Stored data
┌──

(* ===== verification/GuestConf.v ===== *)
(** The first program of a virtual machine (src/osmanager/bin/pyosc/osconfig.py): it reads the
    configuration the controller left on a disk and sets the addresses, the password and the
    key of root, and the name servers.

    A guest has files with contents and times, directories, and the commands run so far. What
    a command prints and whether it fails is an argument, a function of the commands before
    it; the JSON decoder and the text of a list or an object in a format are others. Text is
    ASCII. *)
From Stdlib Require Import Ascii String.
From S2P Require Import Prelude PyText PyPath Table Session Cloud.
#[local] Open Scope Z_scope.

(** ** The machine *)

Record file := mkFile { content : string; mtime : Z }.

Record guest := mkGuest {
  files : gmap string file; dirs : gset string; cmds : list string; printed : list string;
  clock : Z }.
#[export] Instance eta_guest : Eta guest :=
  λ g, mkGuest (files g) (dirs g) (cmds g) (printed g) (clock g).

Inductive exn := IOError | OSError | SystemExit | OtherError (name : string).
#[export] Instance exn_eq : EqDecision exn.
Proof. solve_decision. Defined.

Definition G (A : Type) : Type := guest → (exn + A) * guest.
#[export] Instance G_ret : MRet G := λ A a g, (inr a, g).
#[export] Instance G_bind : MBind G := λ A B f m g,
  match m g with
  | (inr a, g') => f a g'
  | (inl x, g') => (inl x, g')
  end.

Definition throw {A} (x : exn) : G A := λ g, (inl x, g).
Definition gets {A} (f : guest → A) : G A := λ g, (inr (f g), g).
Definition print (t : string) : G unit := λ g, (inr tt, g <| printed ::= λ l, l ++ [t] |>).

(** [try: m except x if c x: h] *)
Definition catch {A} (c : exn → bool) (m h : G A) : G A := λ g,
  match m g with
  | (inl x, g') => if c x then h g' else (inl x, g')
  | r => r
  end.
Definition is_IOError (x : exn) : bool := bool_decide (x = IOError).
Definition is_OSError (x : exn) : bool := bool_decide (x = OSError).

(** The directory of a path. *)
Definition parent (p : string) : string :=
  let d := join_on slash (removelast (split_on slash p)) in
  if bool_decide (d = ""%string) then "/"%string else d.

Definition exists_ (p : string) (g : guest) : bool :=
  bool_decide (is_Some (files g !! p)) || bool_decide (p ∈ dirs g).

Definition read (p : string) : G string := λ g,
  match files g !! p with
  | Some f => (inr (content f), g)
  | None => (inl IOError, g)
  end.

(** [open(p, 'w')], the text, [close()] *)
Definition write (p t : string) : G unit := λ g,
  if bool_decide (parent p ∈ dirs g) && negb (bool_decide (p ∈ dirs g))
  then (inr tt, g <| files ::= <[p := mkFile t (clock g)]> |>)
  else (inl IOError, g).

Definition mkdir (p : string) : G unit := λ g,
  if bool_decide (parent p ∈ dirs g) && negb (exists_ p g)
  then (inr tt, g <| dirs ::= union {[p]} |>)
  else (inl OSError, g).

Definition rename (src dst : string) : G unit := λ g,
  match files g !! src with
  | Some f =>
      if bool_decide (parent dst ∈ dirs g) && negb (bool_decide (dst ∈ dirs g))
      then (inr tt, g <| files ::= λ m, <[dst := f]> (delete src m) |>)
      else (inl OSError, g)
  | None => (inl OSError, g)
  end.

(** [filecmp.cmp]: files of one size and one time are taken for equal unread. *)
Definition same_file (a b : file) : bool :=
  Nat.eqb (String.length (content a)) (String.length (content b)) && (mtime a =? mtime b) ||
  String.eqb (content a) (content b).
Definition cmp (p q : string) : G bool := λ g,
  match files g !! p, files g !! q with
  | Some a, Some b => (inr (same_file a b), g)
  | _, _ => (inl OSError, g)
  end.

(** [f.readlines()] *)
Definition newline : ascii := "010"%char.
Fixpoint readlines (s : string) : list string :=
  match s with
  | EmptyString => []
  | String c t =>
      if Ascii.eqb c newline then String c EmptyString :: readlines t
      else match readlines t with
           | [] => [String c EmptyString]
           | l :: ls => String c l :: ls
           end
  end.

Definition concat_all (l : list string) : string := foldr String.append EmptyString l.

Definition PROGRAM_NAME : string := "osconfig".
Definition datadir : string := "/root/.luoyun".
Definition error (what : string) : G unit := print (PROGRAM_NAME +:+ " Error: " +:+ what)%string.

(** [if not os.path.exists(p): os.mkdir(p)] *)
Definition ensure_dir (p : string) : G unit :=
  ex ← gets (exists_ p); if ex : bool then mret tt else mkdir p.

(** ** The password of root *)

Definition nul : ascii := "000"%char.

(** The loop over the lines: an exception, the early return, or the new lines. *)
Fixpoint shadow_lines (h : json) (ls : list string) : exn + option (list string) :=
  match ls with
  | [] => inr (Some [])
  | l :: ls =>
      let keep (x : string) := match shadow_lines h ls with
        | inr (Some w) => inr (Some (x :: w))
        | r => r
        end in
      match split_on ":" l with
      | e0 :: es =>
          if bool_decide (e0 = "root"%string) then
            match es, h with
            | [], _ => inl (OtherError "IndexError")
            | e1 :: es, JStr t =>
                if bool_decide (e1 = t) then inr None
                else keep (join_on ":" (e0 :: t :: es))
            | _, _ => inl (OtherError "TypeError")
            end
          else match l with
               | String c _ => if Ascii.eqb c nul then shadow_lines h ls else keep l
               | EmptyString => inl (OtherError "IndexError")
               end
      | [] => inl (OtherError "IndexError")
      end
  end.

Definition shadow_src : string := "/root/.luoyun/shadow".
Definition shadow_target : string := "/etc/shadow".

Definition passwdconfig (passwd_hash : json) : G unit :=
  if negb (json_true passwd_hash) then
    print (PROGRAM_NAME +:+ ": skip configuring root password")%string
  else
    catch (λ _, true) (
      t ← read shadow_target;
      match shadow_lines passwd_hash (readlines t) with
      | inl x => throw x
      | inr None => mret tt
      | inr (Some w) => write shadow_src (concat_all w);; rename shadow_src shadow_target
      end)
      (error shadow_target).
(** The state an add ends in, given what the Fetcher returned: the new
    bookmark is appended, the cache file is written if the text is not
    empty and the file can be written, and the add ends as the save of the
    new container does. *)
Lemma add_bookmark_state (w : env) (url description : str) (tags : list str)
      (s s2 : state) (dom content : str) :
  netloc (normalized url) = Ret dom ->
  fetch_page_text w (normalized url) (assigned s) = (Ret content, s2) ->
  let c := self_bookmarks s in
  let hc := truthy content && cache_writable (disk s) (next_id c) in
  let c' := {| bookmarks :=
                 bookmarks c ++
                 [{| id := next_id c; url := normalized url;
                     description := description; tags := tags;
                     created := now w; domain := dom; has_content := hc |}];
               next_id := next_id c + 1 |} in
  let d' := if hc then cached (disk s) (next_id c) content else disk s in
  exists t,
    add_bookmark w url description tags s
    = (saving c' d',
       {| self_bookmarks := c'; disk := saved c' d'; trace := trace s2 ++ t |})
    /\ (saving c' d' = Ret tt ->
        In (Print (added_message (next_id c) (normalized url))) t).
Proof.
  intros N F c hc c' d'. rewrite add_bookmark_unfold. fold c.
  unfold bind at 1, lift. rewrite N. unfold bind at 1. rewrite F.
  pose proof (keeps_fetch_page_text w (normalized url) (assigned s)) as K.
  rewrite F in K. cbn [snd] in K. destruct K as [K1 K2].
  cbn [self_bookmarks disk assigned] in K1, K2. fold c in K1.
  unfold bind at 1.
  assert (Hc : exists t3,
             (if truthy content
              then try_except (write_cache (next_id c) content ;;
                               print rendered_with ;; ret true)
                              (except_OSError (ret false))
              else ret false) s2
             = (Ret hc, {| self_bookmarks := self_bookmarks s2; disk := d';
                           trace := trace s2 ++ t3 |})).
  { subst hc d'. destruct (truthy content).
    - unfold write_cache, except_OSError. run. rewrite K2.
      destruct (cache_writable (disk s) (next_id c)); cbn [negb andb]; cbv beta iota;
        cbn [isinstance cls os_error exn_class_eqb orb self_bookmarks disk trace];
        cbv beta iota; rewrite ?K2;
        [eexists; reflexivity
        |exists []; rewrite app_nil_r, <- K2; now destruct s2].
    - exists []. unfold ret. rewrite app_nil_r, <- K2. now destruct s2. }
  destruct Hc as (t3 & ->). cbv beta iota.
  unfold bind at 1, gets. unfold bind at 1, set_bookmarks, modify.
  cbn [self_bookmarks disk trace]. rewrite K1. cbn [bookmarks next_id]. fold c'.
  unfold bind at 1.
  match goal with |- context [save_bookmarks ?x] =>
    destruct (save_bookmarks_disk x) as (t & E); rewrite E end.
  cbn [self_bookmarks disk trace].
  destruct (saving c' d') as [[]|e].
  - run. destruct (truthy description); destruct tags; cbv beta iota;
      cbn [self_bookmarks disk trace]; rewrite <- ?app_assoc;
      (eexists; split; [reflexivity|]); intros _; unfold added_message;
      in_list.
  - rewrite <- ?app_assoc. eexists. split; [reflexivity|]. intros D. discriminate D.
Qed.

└──

> [What needs to be done] Above are the records; repeat exactly the lines from the one holding "From S2P Require" down to the one holding "Definition G (A", end lines included.

> [Response for this exercise]
From S2P Require Import Prelude PyText PyPath Table Session Cloud.
#[local] Open Scope Z_scope.

(** ** The machine *)

Record file := mkFile { content : string; mtime : Z }.

Record guest := mkGuest {
  files : gmap string file; dirs : gset string; cmds : list string; printed : list string;
  clock : Z }.
#[export] Instance eta_guest : Eta guest :=
  λ g, mkGuest (files g) (dirs g) (cmds g) (printed g) (clock g).

Inductive exn := IOError | OSError | SystemExit | OtherError (name : string).
#[export] Instance exn_eq : EqDecision exn.
Proof. solve_decision. Defined.

Definition G (A : Type) : Type := guest → (exn + A) * guest.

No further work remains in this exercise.